WORK TASK: Using the records below, transcribe word for word the stretch from the line that contains "online-players collector; with" through the line that contains "command and the", both end lines included, and nothing else.

DATA UNDER STUDY:
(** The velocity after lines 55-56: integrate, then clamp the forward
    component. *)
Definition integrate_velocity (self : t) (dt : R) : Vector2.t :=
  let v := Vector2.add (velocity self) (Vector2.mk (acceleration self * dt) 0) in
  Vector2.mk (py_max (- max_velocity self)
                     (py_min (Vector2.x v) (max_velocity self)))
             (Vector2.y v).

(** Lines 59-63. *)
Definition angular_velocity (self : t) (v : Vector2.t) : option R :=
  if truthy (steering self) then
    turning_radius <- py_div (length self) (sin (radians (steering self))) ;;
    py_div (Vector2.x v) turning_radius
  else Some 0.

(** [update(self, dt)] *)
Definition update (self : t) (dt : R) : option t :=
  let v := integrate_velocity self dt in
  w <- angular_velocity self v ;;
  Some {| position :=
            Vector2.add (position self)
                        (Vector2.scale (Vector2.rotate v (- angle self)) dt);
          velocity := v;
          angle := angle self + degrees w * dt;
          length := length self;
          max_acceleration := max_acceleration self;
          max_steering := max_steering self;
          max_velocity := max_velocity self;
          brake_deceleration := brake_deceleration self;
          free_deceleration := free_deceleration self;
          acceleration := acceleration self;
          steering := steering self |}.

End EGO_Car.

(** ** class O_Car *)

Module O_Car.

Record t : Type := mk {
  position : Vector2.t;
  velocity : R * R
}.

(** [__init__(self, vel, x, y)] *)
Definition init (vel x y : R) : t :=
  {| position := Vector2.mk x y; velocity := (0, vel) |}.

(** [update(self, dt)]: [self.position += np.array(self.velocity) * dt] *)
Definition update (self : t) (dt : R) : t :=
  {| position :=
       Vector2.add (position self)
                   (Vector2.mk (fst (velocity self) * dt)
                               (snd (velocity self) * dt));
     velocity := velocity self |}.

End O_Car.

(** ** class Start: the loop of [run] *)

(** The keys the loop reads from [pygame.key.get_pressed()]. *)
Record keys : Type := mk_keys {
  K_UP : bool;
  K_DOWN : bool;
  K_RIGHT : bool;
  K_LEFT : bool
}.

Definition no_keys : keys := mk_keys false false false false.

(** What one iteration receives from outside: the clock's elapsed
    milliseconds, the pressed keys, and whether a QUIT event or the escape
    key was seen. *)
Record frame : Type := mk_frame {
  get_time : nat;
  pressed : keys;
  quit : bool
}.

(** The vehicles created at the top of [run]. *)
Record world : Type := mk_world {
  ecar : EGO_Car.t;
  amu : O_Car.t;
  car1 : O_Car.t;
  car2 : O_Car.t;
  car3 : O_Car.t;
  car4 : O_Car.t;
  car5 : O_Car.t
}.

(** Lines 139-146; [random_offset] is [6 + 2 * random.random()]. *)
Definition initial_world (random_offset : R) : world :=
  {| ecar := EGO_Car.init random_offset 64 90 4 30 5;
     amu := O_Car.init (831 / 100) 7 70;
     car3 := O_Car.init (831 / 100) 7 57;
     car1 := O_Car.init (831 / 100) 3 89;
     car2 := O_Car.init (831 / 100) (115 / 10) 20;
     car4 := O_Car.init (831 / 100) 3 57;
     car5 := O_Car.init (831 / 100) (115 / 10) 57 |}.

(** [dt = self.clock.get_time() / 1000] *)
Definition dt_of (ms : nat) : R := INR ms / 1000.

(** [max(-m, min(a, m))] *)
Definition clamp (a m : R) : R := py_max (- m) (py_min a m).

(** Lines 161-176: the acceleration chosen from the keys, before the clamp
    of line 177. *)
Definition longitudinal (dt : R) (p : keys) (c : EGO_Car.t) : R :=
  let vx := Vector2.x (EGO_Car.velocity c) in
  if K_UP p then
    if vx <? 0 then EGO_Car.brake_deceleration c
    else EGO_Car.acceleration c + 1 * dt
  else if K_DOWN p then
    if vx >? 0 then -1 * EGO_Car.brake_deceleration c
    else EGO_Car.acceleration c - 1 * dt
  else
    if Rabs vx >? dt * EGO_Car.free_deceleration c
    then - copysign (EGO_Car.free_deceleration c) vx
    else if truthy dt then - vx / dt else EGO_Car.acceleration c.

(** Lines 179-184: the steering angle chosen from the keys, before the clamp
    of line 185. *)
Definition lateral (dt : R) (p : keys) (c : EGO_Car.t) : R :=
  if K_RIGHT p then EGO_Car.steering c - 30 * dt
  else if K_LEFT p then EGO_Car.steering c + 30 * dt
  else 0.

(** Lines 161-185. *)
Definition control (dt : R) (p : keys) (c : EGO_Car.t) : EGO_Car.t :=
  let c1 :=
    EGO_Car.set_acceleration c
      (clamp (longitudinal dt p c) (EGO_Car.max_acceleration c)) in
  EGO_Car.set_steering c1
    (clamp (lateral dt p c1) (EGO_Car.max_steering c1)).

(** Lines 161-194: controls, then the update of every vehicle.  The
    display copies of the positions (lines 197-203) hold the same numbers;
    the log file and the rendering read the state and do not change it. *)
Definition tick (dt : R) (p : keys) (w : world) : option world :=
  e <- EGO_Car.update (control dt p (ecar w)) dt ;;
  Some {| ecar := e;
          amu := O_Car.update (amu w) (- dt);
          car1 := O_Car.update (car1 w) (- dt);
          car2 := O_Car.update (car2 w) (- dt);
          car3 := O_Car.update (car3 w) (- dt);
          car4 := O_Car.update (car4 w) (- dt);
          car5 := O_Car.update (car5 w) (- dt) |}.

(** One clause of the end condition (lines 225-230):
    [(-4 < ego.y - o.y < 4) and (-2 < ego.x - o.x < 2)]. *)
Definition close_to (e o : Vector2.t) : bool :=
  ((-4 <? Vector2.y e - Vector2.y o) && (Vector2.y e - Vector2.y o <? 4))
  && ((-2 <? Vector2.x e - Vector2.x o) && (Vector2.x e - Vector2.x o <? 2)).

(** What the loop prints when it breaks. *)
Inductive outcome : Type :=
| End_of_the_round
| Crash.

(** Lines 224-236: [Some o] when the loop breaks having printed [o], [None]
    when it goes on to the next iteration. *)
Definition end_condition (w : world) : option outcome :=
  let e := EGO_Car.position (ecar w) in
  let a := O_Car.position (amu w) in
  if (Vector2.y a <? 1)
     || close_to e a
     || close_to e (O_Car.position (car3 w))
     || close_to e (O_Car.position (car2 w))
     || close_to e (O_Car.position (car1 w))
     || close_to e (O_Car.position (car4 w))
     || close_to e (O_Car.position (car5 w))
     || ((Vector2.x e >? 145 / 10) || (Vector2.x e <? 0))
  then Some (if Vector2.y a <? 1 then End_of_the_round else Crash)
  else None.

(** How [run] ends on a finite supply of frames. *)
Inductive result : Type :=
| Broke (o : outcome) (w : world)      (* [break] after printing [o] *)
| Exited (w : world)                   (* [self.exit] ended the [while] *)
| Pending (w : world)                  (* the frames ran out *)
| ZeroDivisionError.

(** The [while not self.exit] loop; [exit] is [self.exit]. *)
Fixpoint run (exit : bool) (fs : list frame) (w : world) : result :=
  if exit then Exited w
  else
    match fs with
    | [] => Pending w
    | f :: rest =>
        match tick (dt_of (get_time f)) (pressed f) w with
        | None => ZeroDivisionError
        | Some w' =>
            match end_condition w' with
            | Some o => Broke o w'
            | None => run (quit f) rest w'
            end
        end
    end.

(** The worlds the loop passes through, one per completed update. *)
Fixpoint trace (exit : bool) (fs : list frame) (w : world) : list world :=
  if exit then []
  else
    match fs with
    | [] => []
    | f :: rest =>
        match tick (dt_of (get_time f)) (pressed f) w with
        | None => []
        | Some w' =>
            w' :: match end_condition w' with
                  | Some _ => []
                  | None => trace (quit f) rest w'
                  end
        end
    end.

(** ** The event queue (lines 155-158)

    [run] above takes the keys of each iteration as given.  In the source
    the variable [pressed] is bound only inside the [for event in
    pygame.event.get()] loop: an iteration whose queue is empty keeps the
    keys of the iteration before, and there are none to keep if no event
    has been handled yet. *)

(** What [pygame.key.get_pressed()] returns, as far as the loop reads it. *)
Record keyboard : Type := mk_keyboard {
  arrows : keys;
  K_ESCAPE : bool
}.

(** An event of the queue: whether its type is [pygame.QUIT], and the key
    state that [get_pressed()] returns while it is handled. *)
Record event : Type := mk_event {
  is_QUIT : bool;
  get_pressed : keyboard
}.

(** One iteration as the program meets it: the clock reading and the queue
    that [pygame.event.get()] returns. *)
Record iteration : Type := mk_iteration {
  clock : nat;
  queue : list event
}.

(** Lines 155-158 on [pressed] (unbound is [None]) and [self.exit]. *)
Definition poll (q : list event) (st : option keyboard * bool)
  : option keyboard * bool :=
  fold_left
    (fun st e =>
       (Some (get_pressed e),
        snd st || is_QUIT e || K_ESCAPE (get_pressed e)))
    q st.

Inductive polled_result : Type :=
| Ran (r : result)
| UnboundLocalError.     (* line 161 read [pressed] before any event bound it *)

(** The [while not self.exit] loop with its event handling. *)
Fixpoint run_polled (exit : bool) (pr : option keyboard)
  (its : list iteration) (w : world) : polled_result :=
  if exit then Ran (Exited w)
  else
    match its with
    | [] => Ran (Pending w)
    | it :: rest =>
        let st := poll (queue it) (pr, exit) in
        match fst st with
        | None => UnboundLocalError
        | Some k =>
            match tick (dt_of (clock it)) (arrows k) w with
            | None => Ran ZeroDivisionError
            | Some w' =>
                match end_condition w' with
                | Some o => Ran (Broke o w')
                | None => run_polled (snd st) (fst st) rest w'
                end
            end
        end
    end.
---
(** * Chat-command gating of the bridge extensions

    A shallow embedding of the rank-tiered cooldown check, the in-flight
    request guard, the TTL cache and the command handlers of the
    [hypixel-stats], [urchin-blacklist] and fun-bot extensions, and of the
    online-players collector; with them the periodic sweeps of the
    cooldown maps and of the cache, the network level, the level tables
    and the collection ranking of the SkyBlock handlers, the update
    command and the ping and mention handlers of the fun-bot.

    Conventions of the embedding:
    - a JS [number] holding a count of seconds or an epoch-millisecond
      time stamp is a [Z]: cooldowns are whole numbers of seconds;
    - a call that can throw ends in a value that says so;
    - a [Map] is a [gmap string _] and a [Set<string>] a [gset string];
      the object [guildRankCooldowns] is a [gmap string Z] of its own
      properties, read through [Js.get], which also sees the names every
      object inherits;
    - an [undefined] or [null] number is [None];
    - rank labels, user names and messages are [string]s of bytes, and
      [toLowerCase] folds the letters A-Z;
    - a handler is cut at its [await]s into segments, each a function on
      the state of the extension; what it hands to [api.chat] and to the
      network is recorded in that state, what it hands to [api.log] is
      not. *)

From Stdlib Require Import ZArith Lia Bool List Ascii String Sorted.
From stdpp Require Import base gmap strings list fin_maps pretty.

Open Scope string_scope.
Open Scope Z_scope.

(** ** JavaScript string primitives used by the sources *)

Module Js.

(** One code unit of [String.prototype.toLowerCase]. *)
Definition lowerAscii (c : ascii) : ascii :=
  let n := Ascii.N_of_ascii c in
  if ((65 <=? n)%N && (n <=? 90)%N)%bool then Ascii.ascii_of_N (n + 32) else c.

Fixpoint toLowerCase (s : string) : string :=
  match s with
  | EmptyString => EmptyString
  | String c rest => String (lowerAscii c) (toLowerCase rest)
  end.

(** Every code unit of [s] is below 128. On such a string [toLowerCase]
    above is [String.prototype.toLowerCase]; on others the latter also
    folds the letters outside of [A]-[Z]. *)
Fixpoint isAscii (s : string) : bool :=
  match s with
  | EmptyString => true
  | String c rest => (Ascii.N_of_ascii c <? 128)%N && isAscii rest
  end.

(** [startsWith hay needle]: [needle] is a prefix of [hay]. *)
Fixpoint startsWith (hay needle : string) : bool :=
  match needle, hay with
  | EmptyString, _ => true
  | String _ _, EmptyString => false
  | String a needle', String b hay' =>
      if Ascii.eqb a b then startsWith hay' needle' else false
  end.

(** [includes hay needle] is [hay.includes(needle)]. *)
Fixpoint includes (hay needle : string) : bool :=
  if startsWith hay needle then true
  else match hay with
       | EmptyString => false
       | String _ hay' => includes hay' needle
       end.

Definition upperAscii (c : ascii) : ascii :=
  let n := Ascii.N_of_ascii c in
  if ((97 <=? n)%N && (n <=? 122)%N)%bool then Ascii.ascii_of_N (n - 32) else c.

PROBLEM SOLUTION:
    online-players collector; with them the periodic sweeps of the
    cooldown maps and of the cache, the network level, the level tables
    and the collection ranking of the SkyBlock handlers, the update
    command and the ping and mention handlers of the fun-bot.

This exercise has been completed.